### ASSIGNMENT
Beneath this instruction is a block of data; output from it exactly the lines that run from the one containing "apply dir_and_forest_ind." through the one containing "Hrm. apply IH.", inclusive.

Stored data:
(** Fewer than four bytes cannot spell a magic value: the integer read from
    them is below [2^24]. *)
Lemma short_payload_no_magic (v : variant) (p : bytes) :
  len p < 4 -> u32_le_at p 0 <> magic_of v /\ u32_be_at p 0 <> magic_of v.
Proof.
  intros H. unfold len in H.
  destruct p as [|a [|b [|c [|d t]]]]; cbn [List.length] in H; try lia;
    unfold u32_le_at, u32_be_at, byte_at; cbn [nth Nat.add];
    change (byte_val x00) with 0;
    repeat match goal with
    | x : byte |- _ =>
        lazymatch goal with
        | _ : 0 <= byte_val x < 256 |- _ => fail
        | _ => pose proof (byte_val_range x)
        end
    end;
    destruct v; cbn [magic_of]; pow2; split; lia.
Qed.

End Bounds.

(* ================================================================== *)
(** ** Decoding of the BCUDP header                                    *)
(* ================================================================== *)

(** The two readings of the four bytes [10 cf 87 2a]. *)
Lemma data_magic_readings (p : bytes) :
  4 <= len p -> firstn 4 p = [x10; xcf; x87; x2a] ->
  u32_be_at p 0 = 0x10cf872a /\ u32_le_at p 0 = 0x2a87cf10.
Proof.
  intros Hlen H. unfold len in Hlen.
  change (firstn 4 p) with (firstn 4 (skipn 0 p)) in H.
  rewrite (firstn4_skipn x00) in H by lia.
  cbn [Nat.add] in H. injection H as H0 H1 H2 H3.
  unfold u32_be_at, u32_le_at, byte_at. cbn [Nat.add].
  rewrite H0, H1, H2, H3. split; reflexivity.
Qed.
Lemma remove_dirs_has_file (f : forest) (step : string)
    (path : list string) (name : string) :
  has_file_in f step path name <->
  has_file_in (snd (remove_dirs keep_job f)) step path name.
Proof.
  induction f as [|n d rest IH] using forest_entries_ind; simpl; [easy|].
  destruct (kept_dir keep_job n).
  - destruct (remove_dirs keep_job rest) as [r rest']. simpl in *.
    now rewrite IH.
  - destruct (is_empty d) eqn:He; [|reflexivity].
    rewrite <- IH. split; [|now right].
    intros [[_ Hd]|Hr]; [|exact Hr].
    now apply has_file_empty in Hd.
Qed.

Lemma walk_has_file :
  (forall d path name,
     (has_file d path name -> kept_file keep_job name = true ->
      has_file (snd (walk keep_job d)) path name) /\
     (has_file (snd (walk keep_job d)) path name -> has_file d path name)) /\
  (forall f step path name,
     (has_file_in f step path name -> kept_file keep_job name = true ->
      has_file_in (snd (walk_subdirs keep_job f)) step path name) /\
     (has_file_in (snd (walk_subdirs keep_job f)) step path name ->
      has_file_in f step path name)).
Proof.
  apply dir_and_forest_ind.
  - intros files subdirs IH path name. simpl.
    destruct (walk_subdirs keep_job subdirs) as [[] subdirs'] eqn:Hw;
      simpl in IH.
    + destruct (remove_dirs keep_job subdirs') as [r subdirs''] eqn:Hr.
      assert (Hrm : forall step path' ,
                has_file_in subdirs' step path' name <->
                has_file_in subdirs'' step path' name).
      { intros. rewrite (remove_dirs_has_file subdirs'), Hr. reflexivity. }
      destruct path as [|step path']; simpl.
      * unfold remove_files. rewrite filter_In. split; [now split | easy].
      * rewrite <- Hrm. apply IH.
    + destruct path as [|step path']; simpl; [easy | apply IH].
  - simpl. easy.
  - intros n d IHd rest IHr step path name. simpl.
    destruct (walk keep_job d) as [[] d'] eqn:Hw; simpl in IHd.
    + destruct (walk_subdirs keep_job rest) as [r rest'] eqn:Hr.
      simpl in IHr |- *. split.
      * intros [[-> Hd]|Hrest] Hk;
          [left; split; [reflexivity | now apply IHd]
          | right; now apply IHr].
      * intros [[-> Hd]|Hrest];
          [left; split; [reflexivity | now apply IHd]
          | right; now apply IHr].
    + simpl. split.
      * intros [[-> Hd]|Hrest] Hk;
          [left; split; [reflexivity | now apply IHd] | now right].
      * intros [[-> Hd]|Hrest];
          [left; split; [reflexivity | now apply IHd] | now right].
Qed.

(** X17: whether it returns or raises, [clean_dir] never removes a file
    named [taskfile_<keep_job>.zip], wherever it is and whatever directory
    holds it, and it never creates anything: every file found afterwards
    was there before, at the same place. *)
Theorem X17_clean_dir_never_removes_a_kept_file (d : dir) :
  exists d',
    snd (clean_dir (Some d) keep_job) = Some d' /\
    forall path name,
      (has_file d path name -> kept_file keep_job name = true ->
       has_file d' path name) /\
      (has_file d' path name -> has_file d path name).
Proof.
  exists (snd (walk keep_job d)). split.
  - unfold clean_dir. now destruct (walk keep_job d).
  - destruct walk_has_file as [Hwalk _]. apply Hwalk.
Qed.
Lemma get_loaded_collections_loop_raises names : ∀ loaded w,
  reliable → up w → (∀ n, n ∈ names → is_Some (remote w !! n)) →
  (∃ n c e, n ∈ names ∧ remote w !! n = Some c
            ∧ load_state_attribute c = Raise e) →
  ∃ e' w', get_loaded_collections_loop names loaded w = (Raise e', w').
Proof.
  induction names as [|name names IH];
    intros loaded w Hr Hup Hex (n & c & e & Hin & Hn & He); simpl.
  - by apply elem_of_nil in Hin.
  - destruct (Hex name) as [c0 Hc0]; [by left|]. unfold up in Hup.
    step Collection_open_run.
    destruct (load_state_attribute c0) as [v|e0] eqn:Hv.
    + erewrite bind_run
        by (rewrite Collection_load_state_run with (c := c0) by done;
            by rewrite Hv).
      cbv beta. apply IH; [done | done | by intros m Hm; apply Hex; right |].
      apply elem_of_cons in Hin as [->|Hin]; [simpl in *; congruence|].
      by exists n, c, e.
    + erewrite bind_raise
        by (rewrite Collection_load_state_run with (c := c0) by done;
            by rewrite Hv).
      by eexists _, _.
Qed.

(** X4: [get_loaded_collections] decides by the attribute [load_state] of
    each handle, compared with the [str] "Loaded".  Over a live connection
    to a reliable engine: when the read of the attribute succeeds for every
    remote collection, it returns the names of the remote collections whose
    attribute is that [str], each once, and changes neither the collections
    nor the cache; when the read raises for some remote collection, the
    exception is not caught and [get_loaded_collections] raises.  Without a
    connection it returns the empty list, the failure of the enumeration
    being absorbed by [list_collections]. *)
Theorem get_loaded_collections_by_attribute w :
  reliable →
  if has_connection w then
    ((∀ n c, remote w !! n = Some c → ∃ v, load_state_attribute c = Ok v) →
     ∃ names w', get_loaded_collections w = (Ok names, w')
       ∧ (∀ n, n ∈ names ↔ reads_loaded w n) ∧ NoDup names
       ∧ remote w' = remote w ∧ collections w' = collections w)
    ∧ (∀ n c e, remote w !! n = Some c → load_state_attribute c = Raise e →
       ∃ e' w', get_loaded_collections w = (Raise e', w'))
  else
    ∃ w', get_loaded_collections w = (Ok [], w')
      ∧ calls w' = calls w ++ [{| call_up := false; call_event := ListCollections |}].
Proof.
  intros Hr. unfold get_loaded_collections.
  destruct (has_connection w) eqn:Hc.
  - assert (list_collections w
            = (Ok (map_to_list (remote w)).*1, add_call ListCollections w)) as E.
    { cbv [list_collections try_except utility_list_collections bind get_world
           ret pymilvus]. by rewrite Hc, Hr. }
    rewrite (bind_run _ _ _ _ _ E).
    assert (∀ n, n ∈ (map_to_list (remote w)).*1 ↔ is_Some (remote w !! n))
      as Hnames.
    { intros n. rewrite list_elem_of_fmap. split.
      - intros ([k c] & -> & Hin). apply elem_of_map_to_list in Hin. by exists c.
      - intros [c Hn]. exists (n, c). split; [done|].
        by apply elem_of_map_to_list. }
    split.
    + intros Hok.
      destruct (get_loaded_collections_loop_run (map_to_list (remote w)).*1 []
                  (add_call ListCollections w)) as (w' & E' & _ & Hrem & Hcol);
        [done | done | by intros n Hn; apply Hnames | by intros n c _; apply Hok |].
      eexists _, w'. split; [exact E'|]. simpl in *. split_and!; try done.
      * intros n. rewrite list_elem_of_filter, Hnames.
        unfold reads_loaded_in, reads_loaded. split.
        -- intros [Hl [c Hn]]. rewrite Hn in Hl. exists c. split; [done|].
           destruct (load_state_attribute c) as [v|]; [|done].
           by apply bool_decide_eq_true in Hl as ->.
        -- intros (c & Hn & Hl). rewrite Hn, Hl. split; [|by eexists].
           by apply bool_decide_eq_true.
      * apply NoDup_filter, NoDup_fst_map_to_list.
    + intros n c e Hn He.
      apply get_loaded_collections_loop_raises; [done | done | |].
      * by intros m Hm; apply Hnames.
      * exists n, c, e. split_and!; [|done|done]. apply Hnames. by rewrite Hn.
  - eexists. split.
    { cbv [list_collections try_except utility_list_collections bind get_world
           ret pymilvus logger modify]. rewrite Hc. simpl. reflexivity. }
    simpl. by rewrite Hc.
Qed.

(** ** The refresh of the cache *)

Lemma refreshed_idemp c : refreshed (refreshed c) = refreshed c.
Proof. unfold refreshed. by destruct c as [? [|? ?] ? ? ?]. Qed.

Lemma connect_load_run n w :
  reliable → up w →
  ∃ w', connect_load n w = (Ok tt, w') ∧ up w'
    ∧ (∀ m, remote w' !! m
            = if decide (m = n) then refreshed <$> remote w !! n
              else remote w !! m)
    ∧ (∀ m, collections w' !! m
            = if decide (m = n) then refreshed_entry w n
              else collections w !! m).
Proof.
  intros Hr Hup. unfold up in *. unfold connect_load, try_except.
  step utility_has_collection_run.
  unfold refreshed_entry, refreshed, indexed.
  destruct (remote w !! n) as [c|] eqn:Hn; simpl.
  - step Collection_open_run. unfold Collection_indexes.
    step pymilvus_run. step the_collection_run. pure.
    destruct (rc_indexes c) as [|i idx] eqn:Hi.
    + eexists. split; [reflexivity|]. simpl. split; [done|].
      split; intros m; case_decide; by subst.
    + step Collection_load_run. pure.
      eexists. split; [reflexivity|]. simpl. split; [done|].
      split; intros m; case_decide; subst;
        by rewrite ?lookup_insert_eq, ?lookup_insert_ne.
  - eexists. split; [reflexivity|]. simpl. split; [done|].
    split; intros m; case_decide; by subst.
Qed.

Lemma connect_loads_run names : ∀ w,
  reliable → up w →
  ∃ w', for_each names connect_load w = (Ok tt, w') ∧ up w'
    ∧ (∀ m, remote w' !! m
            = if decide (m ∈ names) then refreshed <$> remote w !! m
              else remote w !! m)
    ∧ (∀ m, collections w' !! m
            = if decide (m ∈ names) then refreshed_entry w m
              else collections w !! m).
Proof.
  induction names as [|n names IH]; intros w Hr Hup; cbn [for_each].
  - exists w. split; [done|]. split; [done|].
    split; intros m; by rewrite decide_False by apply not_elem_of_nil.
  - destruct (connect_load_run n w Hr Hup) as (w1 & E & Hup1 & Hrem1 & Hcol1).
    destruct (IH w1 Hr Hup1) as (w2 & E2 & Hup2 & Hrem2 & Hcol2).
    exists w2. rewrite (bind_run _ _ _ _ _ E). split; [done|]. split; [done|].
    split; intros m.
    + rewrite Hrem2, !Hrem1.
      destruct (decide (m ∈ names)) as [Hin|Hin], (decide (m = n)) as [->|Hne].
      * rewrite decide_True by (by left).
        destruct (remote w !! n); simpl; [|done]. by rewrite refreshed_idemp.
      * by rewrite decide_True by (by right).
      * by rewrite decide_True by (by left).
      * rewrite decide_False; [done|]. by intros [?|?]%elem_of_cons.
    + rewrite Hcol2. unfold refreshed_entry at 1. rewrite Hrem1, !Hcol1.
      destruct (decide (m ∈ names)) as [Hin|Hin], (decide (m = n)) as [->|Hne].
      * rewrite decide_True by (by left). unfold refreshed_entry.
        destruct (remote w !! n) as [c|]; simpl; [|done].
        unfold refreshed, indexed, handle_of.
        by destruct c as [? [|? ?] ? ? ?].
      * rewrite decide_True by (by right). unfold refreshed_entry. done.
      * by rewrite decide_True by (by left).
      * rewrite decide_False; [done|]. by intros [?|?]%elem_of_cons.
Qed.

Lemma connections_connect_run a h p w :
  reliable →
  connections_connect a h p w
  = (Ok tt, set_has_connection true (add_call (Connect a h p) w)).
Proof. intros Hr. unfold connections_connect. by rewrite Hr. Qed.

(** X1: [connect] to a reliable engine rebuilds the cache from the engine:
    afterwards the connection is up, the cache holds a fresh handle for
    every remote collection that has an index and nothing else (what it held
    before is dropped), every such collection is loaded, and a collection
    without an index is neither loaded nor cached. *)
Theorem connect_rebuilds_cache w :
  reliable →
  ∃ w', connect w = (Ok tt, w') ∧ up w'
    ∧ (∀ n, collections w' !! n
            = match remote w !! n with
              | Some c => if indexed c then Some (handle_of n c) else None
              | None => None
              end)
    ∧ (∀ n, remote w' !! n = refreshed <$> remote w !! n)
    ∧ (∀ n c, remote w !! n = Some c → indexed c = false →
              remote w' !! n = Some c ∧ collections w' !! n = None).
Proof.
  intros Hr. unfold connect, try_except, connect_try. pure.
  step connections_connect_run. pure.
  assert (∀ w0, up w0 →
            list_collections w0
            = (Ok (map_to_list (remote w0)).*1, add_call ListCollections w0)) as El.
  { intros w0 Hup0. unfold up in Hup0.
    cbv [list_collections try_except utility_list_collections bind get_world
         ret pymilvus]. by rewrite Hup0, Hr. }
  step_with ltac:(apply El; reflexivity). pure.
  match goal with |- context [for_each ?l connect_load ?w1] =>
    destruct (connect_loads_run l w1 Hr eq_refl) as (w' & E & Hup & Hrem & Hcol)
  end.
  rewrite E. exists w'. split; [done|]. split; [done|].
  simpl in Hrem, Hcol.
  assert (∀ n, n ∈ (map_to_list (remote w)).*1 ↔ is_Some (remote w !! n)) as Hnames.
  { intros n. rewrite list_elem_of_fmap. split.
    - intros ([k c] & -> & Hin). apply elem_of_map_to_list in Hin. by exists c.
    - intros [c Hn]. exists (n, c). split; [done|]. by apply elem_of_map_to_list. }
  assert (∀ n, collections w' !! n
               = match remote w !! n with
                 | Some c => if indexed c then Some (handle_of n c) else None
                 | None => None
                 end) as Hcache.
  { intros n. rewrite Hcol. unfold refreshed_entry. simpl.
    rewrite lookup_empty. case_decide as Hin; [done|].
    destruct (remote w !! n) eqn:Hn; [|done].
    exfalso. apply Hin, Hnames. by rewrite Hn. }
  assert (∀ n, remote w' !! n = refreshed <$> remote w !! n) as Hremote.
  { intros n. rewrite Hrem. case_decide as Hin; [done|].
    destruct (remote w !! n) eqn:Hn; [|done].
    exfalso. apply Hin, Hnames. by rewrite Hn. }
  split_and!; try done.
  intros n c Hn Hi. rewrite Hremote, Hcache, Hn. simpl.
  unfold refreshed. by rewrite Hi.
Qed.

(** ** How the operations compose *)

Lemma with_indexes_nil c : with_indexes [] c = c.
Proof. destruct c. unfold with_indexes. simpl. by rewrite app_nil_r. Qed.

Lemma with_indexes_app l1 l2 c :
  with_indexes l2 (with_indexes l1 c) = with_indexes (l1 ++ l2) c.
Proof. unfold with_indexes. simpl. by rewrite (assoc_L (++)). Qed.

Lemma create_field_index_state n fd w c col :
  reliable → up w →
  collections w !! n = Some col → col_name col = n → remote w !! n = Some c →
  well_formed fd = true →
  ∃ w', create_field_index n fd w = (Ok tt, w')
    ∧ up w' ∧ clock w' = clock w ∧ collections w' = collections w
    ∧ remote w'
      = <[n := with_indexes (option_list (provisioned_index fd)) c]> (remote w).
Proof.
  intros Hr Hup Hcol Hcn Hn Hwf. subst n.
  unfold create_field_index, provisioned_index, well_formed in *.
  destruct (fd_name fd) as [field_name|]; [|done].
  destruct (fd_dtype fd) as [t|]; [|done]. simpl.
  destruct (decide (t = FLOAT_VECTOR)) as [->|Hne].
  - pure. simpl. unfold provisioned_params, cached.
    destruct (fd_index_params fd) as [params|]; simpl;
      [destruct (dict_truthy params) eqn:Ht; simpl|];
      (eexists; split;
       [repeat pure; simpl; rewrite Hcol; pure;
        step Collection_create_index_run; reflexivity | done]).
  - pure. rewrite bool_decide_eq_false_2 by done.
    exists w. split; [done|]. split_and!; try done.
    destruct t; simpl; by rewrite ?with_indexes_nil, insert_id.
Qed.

### YOUR RESPONSE
  apply dir_and_forest_ind.
  - intros files subdirs IH path name. simpl.
    destruct (walk_subdirs keep_job subdirs) as [[] subdirs'] eqn:Hw;
      simpl in IH.
    + destruct (remove_dirs keep_job subdirs') as [r subdirs''] eqn:Hr.
      assert (Hrm : forall step path' ,
                has_file_in subdirs' step path' name <->
                has_file_in subdirs'' step path' name).
      { intros. rewrite (remove_dirs_has_file subdirs'), Hr. reflexivity. }
      destruct path as [|step path']; simpl.
      * unfold remove_files. rewrite filter_In. split; [now split | easy].
      * rewrite <- Hrm. apply IH.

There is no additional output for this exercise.